Nothing in the records may change when you print them out again.

+-------+

(** [add_context] answers with the success message whatever happened to
    the entry: when the embedder fails on the content, or when the id
    built from the size of the collection is taken, nothing is stored and
    the answer is the same. *)
Theorem add_context_always_succeeds (self : RAGAdaptiveSystem)
    (request : ContextRequest.t) :
  (add_context self request).2
  = mkResponse (Message "Context added successfully") 200 /\
  (encode (ContextRequest.content request) = None \/
   "context_" +:+ pretty (length (context_collection self))
     ∈ ids (context_collection self) ->
   (add_context self request).1 = self).
Proof.
  split; [reflexivity|].
  intros Hlost. unfold add_context, add_contexts.
  cbn [fst context_collection]. destruct self as [ctx ic history].
  cbn [context_collection interaction_collection interaction_history] in *.
  f_equal. destruct Hlost as [Henc|Htaken].
  - cbn [add_contexts_from content]. now rewrite Henc.
  - now apply RagMore.add_one_context_blocked.
Qed.

(** The statistics follow the history: an interaction that
    [add_interaction] records adds one to the total, and one to the
    successful ones exactly when its score is above 0.7; the successful
    ones are never more than the total. *)
Theorem stats_follow_history (self : RAGAdaptiveSystem)
    (interaction : Interaction) :
  successful_interactions (get_system_stats self)
  <= total_interactions (get_system_stats self) /\
  (interaction_history (add_interaction self interaction)
   = interaction_history self ++ [interaction] ->
   total_interactions (get_system_stats (add_interaction self interaction))
   = S (total_interactions (get_system_stats self)) /\
   successful_interactions
     (get_system_stats (add_interaction self interaction))
   = successful_interactions (get_system_stats self)
     + (if is_successful (success_score interaction) then 1 else 0)).
Proof.
  unfold get_system_stats. cbn [total_interactions successful_interactions].
  split; [apply filter_length_le|].
  intros ->. rewrite List.filter_app, !length_app. cbn [List.filter].
  split; [cbn; lia|].
  now destruct (is_successful (success_score interaction)).
Qed.
(** Modelled from the spec: [IC_DISPLAY::setBody] (package 26). *)
Definition setBody (st : IC) (p : PAGE) (text : string) (should_center : bool)
  : IC * result :=
  if has_crash_glyph text then (st, Rejected CrashGlyph)
  else transmit st (with_checksum
         ([page_code p; PKG_BODY; centering_flag should_center]
            ++ cstr_bytes text)).

(** Modelled from the spec: [IC_DISPLAY::setBodyTel].  The declaration has
    no page argument; the package targets the page the object believes
    active and is rejected unless that page is the Telephone page
    (spec 4.2, 8).  Each line is sent after its length. *)
Definition setBodyTel (st : IC) (line1 line2 line3 line4 : string)
  : IC * result :=
  let lines := [line1; line2; line3; line4] in
  if existsb has_crash_glyph lines then (st, Rejected CrashGlyph)
  else if negb (PAGE_eqb (current_page st) TELEPHONE) then
    (st, Rejected WrongPage)
  else transmit st (with_checksum
         ([page_code TELEPHONE; PKG_BODY; length lines]
            ++ flat_map (fun l => length (cstr_bytes l) :: cstr_bytes l)
                 lines)).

+-------+

» **Expected answer**
(** [add_context] answers with the success message whatever happened to
    the entry: when the embedder fails on the content, or when the id
    built from the size of the collection is taken, nothing is stored and
    the answer is the same. *)
Theorem add_context_always_succeeds (self : RAGAdaptiveSystem)
    (request : ContextRequest.t) :
  (add_context self request).2
  = mkResponse (Message "Context added successfully") 200 /\
  (encode (ContextRequest.content request) = None \/
   "context_" +:+ pretty (length (context_collection self))
     ∈ ids (context_collection self) ->
   (add_context self request).1 = self).
Proof.
  split; [reflexivity|].
  intros Hlost. unfold add_context, add_contexts.
  cbn [fst context_collection]. destruct self as [ctx ic history].
  cbn [context_collection interaction_collection interaction_history] in *.
  f_equal. destruct Hlost as [Henc|Htaken].
  - cbn [add_contexts_from content]. now rewrite Henc.
  - now apply RagMore.add_one_context_blocked.
Qed.

(** The statistics follow the history: an interaction that
    [add_interaction] records adds one to the total, and one to the
    successful ones exactly when its score is above 0.7; the successful
    ones are never more than the total. *)
Theorem stats_follow_history (self : RAGAdaptiveSystem)
    (interaction : Interaction) :
  successful_interactions (get_system_stats self)
  <= total_interactions (get_system_stats self) /\
  (interaction_history (add_interaction self interaction)
   = interaction_history self ++ [interaction] ->
   total_interactions (get_system_stats (add_interaction self interaction))
   = S (total_interactions (get_system_stats self)) /\
   successful_interactions
     (get_system_stats (add_interaction self interaction))
   = successful_interactions (get_system_stats self)
     + (if is_successful (success_score interaction) then 1 else 0)).
Proof.
  unfold get_system_stats. cbn [total_interactions successful_interactions].
  split; [apply filter_length_le|].
  intros ->. rewrite List.filter_app, !length_app. cbn [List.filter].
  split; [cbn; lia|].
  now destruct (is_successful (success_score interaction)).
Qed.
(** Modelled from the spec: [IC_DISPLAY::setBody] (package 26). *)
Definition setBody (st : IC) (p : PAGE) (text : string) (should_center : bool)
  : IC * result :=
  if has_crash_glyph text then (st, Rejected CrashGlyph)
  else transmit st (with_checksum
         ([page_code p; PKG_BODY; centering_flag should_center]
            ++ cstr_bytes text)).

(** Modelled from the spec: [IC_DISPLAY::setBodyTel].  The declaration has
    no page argument; the package targets the page the object believes
    active and is rejected unless that page is the Telephone page
    (spec 4.2, 8).  Each line is sent after its length. *)
Definition setBodyTel (st : IC) (line1 line2 line3 line4 : string)
  : IC * result :=
  let lines := [line1; line2; line3; line4] in
  if existsb has_crash_glyph lines then (st, Rejected CrashGlyph)
  else if negb (PAGE_eqb (current_page st) TELEPHONE) then
    (st, Rejected WrongPage)
  else transmit st (with_checksum
         ([page_code TELEPHONE; PKG_BODY; length lines]
            ++ flat_map (fun l => length (cstr_bytes l) :: cstr_bytes l)
                 lines)).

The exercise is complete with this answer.